Common Stock to be Outstanding after the Offering: 3,486,127 shares, including 313,916 shares of common stock issuable to holders of debt and warrants in exchange for such debt and warrants, as discussed in “Prospectus Summary – Chapter 11 Reorganization; Exchange of Outstanding Debt and Warrants,” but excluding the possible sale of over-allotment shares and/or warrants to purchase shares of common stock, if any.
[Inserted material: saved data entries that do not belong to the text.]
(* ===== verification/Util.v ===== *)
(** Two small packages: [internal/k8sutil/k8sutil.go] and
    [internal/version/version.go]. *)
From Stdlib Require Import Ascii.
From stdpp Require Import pretty.
From S2P Require Import Prelude GoPath Url Regexp.

(** * [MetadataName] *)

(** The characters the expression [invalidNameChars] matches; names are ASCII. *)
Definition invalidNameChars (c : ascii) : bool := negb (is_alnum c || one_of ".-" c).

Fixpoint ReplaceAllString (f : ascii → bool) (s : string) (by_ : ascii) : string :=
  match s with
  | EmptyString => EmptyString
  | String c s' => String (if f c then by_ else c) (ReplaceAllString f s' by_)
  end.

(** [validation.IsDNS1123Subdomain] gives the reasons why a name is not one. *)
Definition MetadataName (IsDNS1123Subdomain : string → list string) (name : string) : string * bool :=
  let result := ReplaceAllString invalidNameChars name "-" in
  (result, bool_decide (IsDNS1123Subdomain result = [])).

Lemma replaced_valid s :
  all_chars (λ c, negb (invalidNameChars c)) (ReplaceAllString invalidNameChars s "-") = true.
Proof.
  unfold all_chars. induction s as [|c s IH]; [done|]. simpl. rewrite IH, andb_true_r.
  destruct (invalidNameChars c) eqn:E; [done|by rewrite E].
Qed.

Lemma replaced_id s :
  all_chars (λ c, negb (invalidNameChars c)) s = true → ReplaceAllString invalidNameChars s "-" = s.
Proof.
  unfold all_chars. induction s as [|c s IH]; [done|]. simpl.
  intros [Hc%negb_true_iff Hs]%andb_true_iff. by rewrite Hc, IH.
Qed.

(** The result has only characters of a DNS name, valid names stay as they are,
    and the function is idempotent. *)
Theorem metadata_name_clean dns name :
  all_chars (λ c, negb (invalidNameChars c)) (MetadataName dns name).1 = true ∧
  (all_chars (λ c, negb (invalidNameChars c)) name = true → (MetadataName dns name).1 = name) ∧
  MetadataName dns (MetadataName dns name).1 = MetadataName dns name.
Proof.
  split; [apply replaced_valid|]. split; [apply replaced_id|].
  unfold MetadataName. cbn [fst]. by rewrite (replaced_id _ (replaced_valid name)).
Qed.

(** * [Version] *)

Record Info := mkInfo {
  Major : string; Minor : string; GitVersion : string; GitCommit : string; GitTreeState : string;
  BuildDate : string; GoVersion : string; Compiler : string; Platform : string
}.

(** Set by the linker and by the Go runtime. *)
Record Build := mkBuild {
  gitVersion : string; gitCommit : string; gitTreeState : string; commitDate : string;
  runtime_Version : string; runtime_Compiler : string; GOOS : string; GOARCH : string
}.

Definition TrimPrefix_v (s : string) : string :=
  match s with String "v" s' => s' | _ => s end.

(** [semver.Parse], as far as the major and minor number. *)
Definition Version (semver_Parse : string → option (N * N)) (b : Build) : Info :=
  let '(major, minor) :=
    match semver_Parse (TrimPrefix_v (gitVersion b)) with
    | Some (major, minor) => (pretty major, pretty minor)
    | None => (EmptyString, EmptyString)
    end in
  mkInfo major minor (gitVersion b) (gitCommit b) (gitTreeState b) (commitDate b) (runtime_Version b)
    (runtime_Compiler b) (GOOS b +:+ "/" +:+ GOARCH b).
The number of shares of our common stock to be outstanding after the completion of this offering is based on 872,211 shares of our common stock outstanding as of October 27, 2021, and excludes the following:
* 1,089 shares of common stock (net of cancellations) issuable upon the exercise of outstanding options granted under our 2010 Equity Participation Plan, or the 2010 Plan, as of October 27, 2021, with a weighted average exercise price per share of $3,920.00; * 586,959 shares of common stock issuable upon the exercise of outstanding options granted under our 2021 Stock Incentive Plan, or the 2021 Plan, as of October 27, 2021, which options have an exercise price of $47.60 per share (see “Executive Compensation-Option Grants” for a repricing of such options); * 241,121 shares of common stock issuable upon the exercise of options issued pursuant to the 2021 Plan on the date of this prospectus to our officers and non-employee directors, the members of our Scientific Advisory Board, and certain of our other employees and consultants, as discussed under “Executive Compensation-Option Grants;” * 293,479 shares of common stock issuable upon the vesting of outstanding restricted stock units, or RSUs, granted under the 2021 Plan as of October 27, 2021; * 294,562 shares of common stock that are available for future issuance under the 2021 Plan as of October 27, 2021 (less the option grants made on the date of this prospectus as discussed above); * 1,955 shares of common stock issuable upon the exercise of outstanding warrants as of October 27, 2021, with a weighted average exercise price per share of $4,923; * 1,543,158 shares of common stock issuable to Auctus upon the conversion of Series A preferred stock issuable to it in exchange for a portion of its debt and warrants, as discussed in “Prospectus Summary – Chapter 11 Reorganization; Exchange of Outstanding Debt and Warrants”; * up to 1,857,074 shares of common stock issuable to holders of debt and warrants upon the exercise of the warrants issued pursuant to the exchange of debt and warrants, as discussed in “Prospectus Summary – Chapter 11 Reorganization; Exchange of Outstanding Debt and Warrants;” * 2,300,000 shares of common stock (2,645,000 shares of common stock if the underwriters’ over-allotment option is exercised in full) issuable upon the exercise of the warrants issued pursuant to this offering; and * 218,720 shares of common stock (253,220 shares of common stock if the underwriters’ over-allotment option is exercised in full) issuable upon the exercise of the warrants to be issued to the Representative, as discussed under “Underwriting” on page 116.